Перечитав пять раз кряду один абзац и не поняв ни строчки, она закрыла книгу и вытерла мокрые глаза.
Через три месяца Люсия Эставес успешно защитила магистерскую работу по психологии творчества. Одна усталость сменила другую: вечеринкам и поздравлениям не было конца. Они с Пилар вот уже неделю только и делали, что перемещались из одной пирующей компании в другую. Кармела умирала от зависти и, как только смогла нанять маленькому Феликсу няньку, присоединилась к выпускницам.
В один из жарких вечеров, за столиком небольшого бара, помимо девушек, сидели давний поклонник Люсии – Виктор, успешно расквитавшийся с математическим факультетом, «самые толстые очки психологов» – Алонсо Рато, бейсболист Диего Ариас, непонятно какими судьбами забредший на психологическое отделение и непонятно какими судьбами его окончивший, и «малыш Инокентио», прозванный так ехидными сокурсниками за неимоверно высокий рост. Кроме них в баре никого не было. На столе горели свечи. Компания собралась на часок, но так уж получилось, что час растянулся сначала до двух, а теперь уже почти до трех часов беспрерывного веселья. В баре уже не оставалось вин, которых бы они не попробовали.
– Наливайте Инокентио больше, у него мышечная масса больше! – призывала Кармела.
– Ни за что. Может быть, у него плотность маленькая, а у меня – наоборот. Всем поровну! – возражал Алонсо.
– Поровну не бывает, – рассуждал Диего. – Вот учились поровну, а знаний досталось Алонсо – хоть с другими делись, а мне – кот наплакал.
– В тебя их и молотком не вобьешь. Ты что, и дальше будешь психологией заниматься?

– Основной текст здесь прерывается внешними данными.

(* ===== verification/Float64.v ===== *)
(** * Float64: Go's float64 and uint64, as the monitoring plugin uses them

    A float64 is a [spec_float] of the Standard Library with the parameters of
    IEEE binary64, whose operations round to nearest, ties to even.  Also the
    texts fmt and strconv make and read of them.  Hexadecimal floats, which
    strconv reads too, are taken for text that is no number. *)
From Stdlib Require Import SpecFloat.
From S2P Require Import Prelude GoStr.

(** ** uint64 *)
Definition max_uint64 : Z := 2 ^ 64 - 1.
Definition u64 (z : Z) : Z := z mod 2 ^ 64.
Definition is_u64 (z : Z) : Prop := 0 ≤ z < 2 ^ 64.
Lemma u64_range z : is_u64 (u64 z).
Proof. apply Z.mod_pos_bound. lia. Qed.
Lemma u64_id z : is_u64 z → u64 z = z.
Proof. apply Z.mod_small. Qed.

(** [val, _ := strconv.ParseUint(s, 10, 64)]: zero for text that is no number,
    the largest value for a number that is too large. *)
Fixpoint parse_uint_from (n : Z) (s : string) : Z :=
  match s with
  | "" => n
  | String c s =>
      match digit_val c with
      | None => 0
      | Some d => if max_uint64 <? n * 10 + d then max_uint64 else parse_uint_from (n * 10 + d) s
      end
  end.
Definition ParseUint (s : string) : Z :=
  match s with "" => 0 | _ => parse_uint_from 0 s end.

Lemma digit_val_nonneg c d : digit_val c = Some d → 0 ≤ d.
Proof.
  unfold digit_val. destruct (48 <=? Ascii.N_of_ascii c)%N eqn:E; [|done]. apply N.leb_le in E.
  destruct (_ <=? 57)%N; [|done]. intros [= <-]. lia.
Qed.
Lemma parse_uint_range s : ∀ n, is_u64 n → is_u64 (parse_uint_from n s).
Proof.
  induction s as [|c s IH]; intros n Hn; [done|]. cbn [parse_uint_from].
  destruct (digit_val c) as [d|] eqn:Hd; [|by split]. apply digit_val_nonneg in Hd.
  destruct (Z.ltb_spec max_uint64 (n * 10 + d)); [by split|].
  apply IH. destruct Hn. split; [lia|]. unfold max_uint64 in *. lia.
Qed.
Lemma ParseUint_range s : is_u64 (ParseUint s).
Proof. unfold ParseUint. destruct s; [by split|]. by apply parse_uint_range. Qed.
Lemma digits_val_le s : ∀ n z, 0 ≤ n → digits_val n s = Some z → n ≤ z.
Proof.
  induction s as [|c s IH]; intros n z Hn; cbn; [intros [= ->]; lia|].
  destruct (digit_val c) as [d|] eqn:Hd; cbn; [|done]. apply digit_val_nonneg in Hd. intros Hz.
  specialize (IH (n * 10 + d) z ltac:(lia) Hz). lia.
Qed.
Lemma parse_uint_digits s : ∀ n z,
  0 ≤ n → digits_val n s = Some z → z ≤ max_uint64 → parse_uint_from n s = z.
Proof.
  induction s as [|c s IH]; intros n z Hn Hz Hm; cbn in *; [by injection Hz|].
  destruct (digit_val c) as [d|] eqn:Hd; cbn in *; [|done]. apply digit_val_nonneg in Hd.
  pose proof (digits_val_le s (n * 10 + d) z ltac:(lia) Hz).
  destruct (Z.ltb_spec max_uint64 (n * 10 + d)); [lia|]. by apply IH; [lia|..].
Qed.
Lemma ParseUint_itoa z : is_u64 z → ParseUint (itoa z) = z.
Proof.
  intros [H0 Hm]. destruct z as [|q|q]; [done| |lia].
  destruct (parse_digits_pretty_N (Npos q)) as (c & s & Hp & Hv).
  assert (itoa (Zpos q) = String c s) as -> by exact Hp.
  apply parse_uint_digits; [done|exact Hv|unfold max_uint64; lia].
Qed.

(** ** float64 *)
Notation float := spec_float.
Definition of_Z (z : Z) : float := binary_normalize 53 1024 z 0 false.
Definition fadd : float → float → float := SFadd 53 1024.
Definition fsub : float → float → float := SFsub 53 1024.
Definition fmul : float → float → float := SFmul 53 1024.
Definition fdiv : float → float → float := SFdiv 53 1024.
Definition fpos (x : float) : bool := SFltb (S754_zero false) x.

(** [uint64(f)] truncates; out of range the result is implementation-defined. *)
Class FloatToUint := { float_to_uint_overflow : float → Z }.
Definition truncate (x : float) : option Z :=
  match x with
  | S754_zero _ => Some 0
  | S754_finite s m e =>
      let a := if 0 <=? e then Zpos m * 2 ^ e else Zpos m / 2 ^ (- e) in
      Some (if s then - a else a)
  | _ => None
  end.
Definition uint64_of_float `{FloatToUint} (x : float) : Z :=
  match truncate x with
  | Some z => if (0 <=? z) && (z <=? max_uint64) then z else u64 (float_to_uint_overflow x)
  | None => u64 (float_to_uint_overflow x)
  end.
Lemma uint64_of_float_range `{FloatToUint} x : is_u64 (uint64_of_float x).
Proof.
  unfold uint64_of_float. destruct (truncate x) as [z|]; [|apply u64_range].
  destruct (Z.leb_spec 0 z), (Z.leb_spec z max_uint64); cbn; try apply u64_range.
  unfold is_u64, max_uint64 in *. lia.
Qed.
(** What Go compiles for amd64 returns for a value past 2^63 that is too large. *)
Definition amd64_float_to_uint : FloatToUint := {| float_to_uint_overflow _ := 2 ^ 63 |}.

(** ** Texts *)

Definition pad_left (width : nat) (s : string) : string :=
  repeat_byte (width - rune_count s) (byte_of 32) +:+ s.
(** [fmt.Sprintf("%.df", x)]: the decimal nearest to the exact value, ties to
    even. *)
Definition nearest (n d : Z) : Z :=
  let q := n / d in
  let r := n mod d in
  if (2 * r <? d) || ((2 * r =? d) && Z.even q) then q else q + 1.
Definition zero_padded (width : nat) (z : Z) : string :=
  let s := itoa z in repeat_byte (width - String.length s) (byte_of 48) +:+ s.
Definition fixed (digits : nat) (x : float) : string :=
  let signed (s : bool) (t : string) := if s then "-" +:+ t else t in
  let text (s : bool) (scaled : Z) :=
    let p := 10 ^ Z.of_nat digits in
    signed s (itoa (scaled / p) +:+ "." +:+ zero_padded digits (scaled mod p)) in
  match x with
  | S754_zero s => text s 0
  | S754_finite s m e =>
      let n := Zpos m * 10 ^ Z.of_nat digits in
      text s (if 0 <=? e then n * 2 ^ e else nearest n (2 ^ (- e)))
  | S754_infinity s => if s then "-Inf" else "+Inf"
  | S754_nan => "NaN"
  end.

(** [x, _ := strconv.ParseFloat(s, 64)]: zero for text that is no number, an
    infinity for a number that is too large.  First the digits, with those after
    the point counted, then the exponent. *)
Record decimal := { de_mantissa : Z; de_seen : bool; de_scale : Z; de_point : bool }.
Fixpoint parse_mantissa (d : decimal) (s : string) : decimal * string :=
  match s with
  | "" => (d, "")
  | String c s' =>
      match digit_val c with
      | Some v =>
          parse_mantissa {| de_mantissa := de_mantissa d * 10 + v; de_seen := true;
            de_scale := if de_point d then de_scale d - 1 else de_scale d;
            de_point := de_point d |} s'
      | None =>
          if Ascii.eqb c dot && negb (de_point d) then
            parse_mantissa {| de_mantissa := de_mantissa d; de_seen := de_seen d;
              de_scale := de_scale d; de_point := true |} s'
          else (d, s)
      end
  end.
Fixpoint parse_exponent (e : Z) (s : string) : option Z :=
  match s with
  | "" => Some e
  | String c s =>
      v ← digit_val c;
      parse_exponent (if e <? 10000 then e * 10 + v else e) s
  end.
Definition exponent_of (s : string) : option Z :=
  match s with
  | "" => Some 0
  | String c s =>
      if Ascii.eqb (lower_byte c) (byte_of 101) then
        let '(sign, s) := match s with
          | String c s' => if Ascii.eqb c hyphen then (-1, s')
                           else if Ascii.eqb c (byte_of 43) then (1, s') else (1, s)
          | "" => (1, "")
          end in
        match s with "" => None | _ => Z.mul sign <$> parse_exponent 0 s end
      else None
  end.
(** The float64 nearest to [n / d]. *)
Definition of_ratio (n d : positive) : float :=
  let '(m, e, l) := SFdiv_core_binary 53 1024 (Zpos n) 0 (Zpos d) 0 in
  binary_round_aux 53 1024 false m e l.
Definition of_decimal (m e : Z) : float :=
  match m with
  | Zpos n =>
      if 0 <=? e then of_Z (m * 10 ^ e)
      else match 10 ^ (- e) with Zpos d => of_ratio n d | _ => S754_zero false end
  | _ => S754_zero false
  end.
Definition parse_unsigned (s : string) : option float :=
  let '(d, rest) :=
    parse_mantissa {| de_mantissa := 0; de_seen := false; de_scale := 0; de_point := false |} s in
  if de_seen d then (λ e, of_decimal (de_mantissa d) (de_scale d + e)) <$> exponent_of rest else None.
Definition ParseFloat (s : string) : float :=
  let word := to_lower s in
  let number (t : string) : option float :=
    if bool_decide (t ∈ ["inf"; "infinity"]) then Some (S754_infinity false) else parse_unsigned t in
  if bool_decide (word = "nan") then S754_nan
  else default (S754_zero false)
    match word with
    | String c t =>
        if Ascii.eqb c hyphen then SFopp <$> number t
        else if Ascii.eqb c (byte_of 43) then number t
        else number word
    | "" => None
    end.

Example parse_float_examples :
  fixed 2 (ParseFloat "0.52") = "0.52" ∧ fixed 3 (ParseFloat "1e-3") = "0.001" ∧
  fixed 1 (ParseFloat "2.25") = "2.2" ∧ fixed 2 (ParseFloat "-12.") = "-12.00" ∧
  ParseFloat "1e400" = S754_infinity false ∧ ParseFloat "1.2.3" = S754_zero false ∧
  truncate (ParseFloat "18446744073709551615") = Some (2 ^ 64).
Proof. vm_compute. repeat split. Qed.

– Да вы с ума сошли, я лучше кубок выиграю. За один матч денег столько же, сколько за месяц возни с вашими психами!
– А я открою всемирный реабилитационный центр! – поправив очки, заявил Рато.

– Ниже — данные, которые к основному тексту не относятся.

Fixpoint getGenericMap (m : gmap string value) (path : list string) : res value :=
  match path with
  | [] => Ok (VMap m)
  | key :: path' =>
      match m !! key with
      | None => err ("key '" +:+ key +:+ "' not found")
      | Some v =>
          match path', v with
          | [], _ => Ok v
          | _, VMap next => getGenericMap next path'
          | _, _ => Ok v
          end
      end
  end.
(** A nil map reads as JSON null. *)
Definition getGenericValue (config : gomap value) (path : list string) : res value :=
  match config, path with
  | None, [] => Ok VNil
  | _, _ => getGenericMap (gm config) path
  end.

(** ** Interfaces *)

Definition setInterfaceField `{FloatToInt} (iface : Interface) (parts : list string) (v : value)
    : res Interface :=
  match parts with
  | [field] => setStructField iface field v
  | [] => Panic "index out of range"
  | _ => err "nested paths not yet supported"
  end.
Definition getInterfaceField (iface : Interface) (parts : list string) : res value :=
  match parts with
  | [field] => getStructField iface field
  | [] => Panic "index out of range"
  | _ => err "nested paths not yet supported"
  end.

(** The map a value for all of "interfaces" denotes. *)
Definition to_interfaces (v : value) : res (gomap Interface) :=
  match v with
  | VIfaces m => Ok m
  | _ => wrap "value must be map[string]types.Interface when setting interfaces: "
           (Unmarshal_Interfaces (Marshal v))
  end.
Definition to_interface (v : value) : res Interface :=
  match v with
  | VIface i => Ok i
  | _ => wrap "value must be types.Interface when setting interface: "
           (Unmarshal_Interface (Marshal v))
  end.

Definition with_Interfaces (m : gomap Interface) (c : InterfacesConfig) : InterfacesConfig :=
  {| ic_Interfaces := m; ic_Version := ic_Version c |}.

Definition setInterfacesValue `{FloatToInt} (config : InterfacesConfig) (parts : list string)
    (v : value) : res InterfacesConfig :=
  match parts with
  | [p] =>
      if bool_decide (p = "interfaces") then
        to_interfaces v ≫= λ interfacesMap, Ok (with_Interfaces interfacesMap config)
      else err "invalid path for interfaces"
  | [] => err "invalid path for interfaces"
  | [_; ifaceName] =>
      to_interface v ≫= λ ifaceStruct,
      assign (ic_Interfaces config) ifaceName ifaceStruct ≫= λ m, Ok (with_Interfaces m config)
  | _ :: ifaceName :: fields =>
      match gm (ic_Interfaces config) !! ifaceName with
      | None => err ("interface '" +:+ ifaceName +:+ "' not found")
      | Some iface =>
          setInterfaceField iface fields v ≫= λ iface,
          assign (ic_Interfaces config) ifaceName iface ≫= λ m, Ok (with_Interfaces m config)
      end
  end.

– И цыган принимать будешь?
– Почему сразу цыган?
– Раз всемирный, значит и цыган.
– Пилар, а ты какой центр откроешь?
– Я – для денежных мешков. Им тяжелее всего. Жуткая нагрузка на психику. Они готовы все отдать, чтобы им помогли.
– Люсия, а ты чем будешь заниматься? – воспользовавшись случаем, спросил Виктор.
– Не знаю. Астронавтов готовить буду. Чтобы по дому меньше скучали.
– Резиновых кукол им выдавать, и никакие психологи не понадобятся! – радостно завопил Диего.
– Что ты так орешь?! – одернула его Пилар. – Смотри, все уже из бара разбежались.
– Я думаю, хозяин на нас не в обиде!
– А я буду домохозяйкой! – с гордостью заявила Кармела.
– Тебе легко. Уже всего достигла! Может, и мне домохозяином стать? Пилар, возьмешь меня в домохозяева?
– Ребята, давайте лучше возьмем еще вина, – облизнулся, посмотрев в пустой бокал, Инокентио.
– Коньяку – и точка!
– Я что-то устала, – заявила Люсия, – и хочу покинуть вас до завтра.
Она отвергла всех претендентов в провожатые, дошла до своего «фиата», немного подумала, но решив, что она-то выпила немного, села в машину и поехала домой.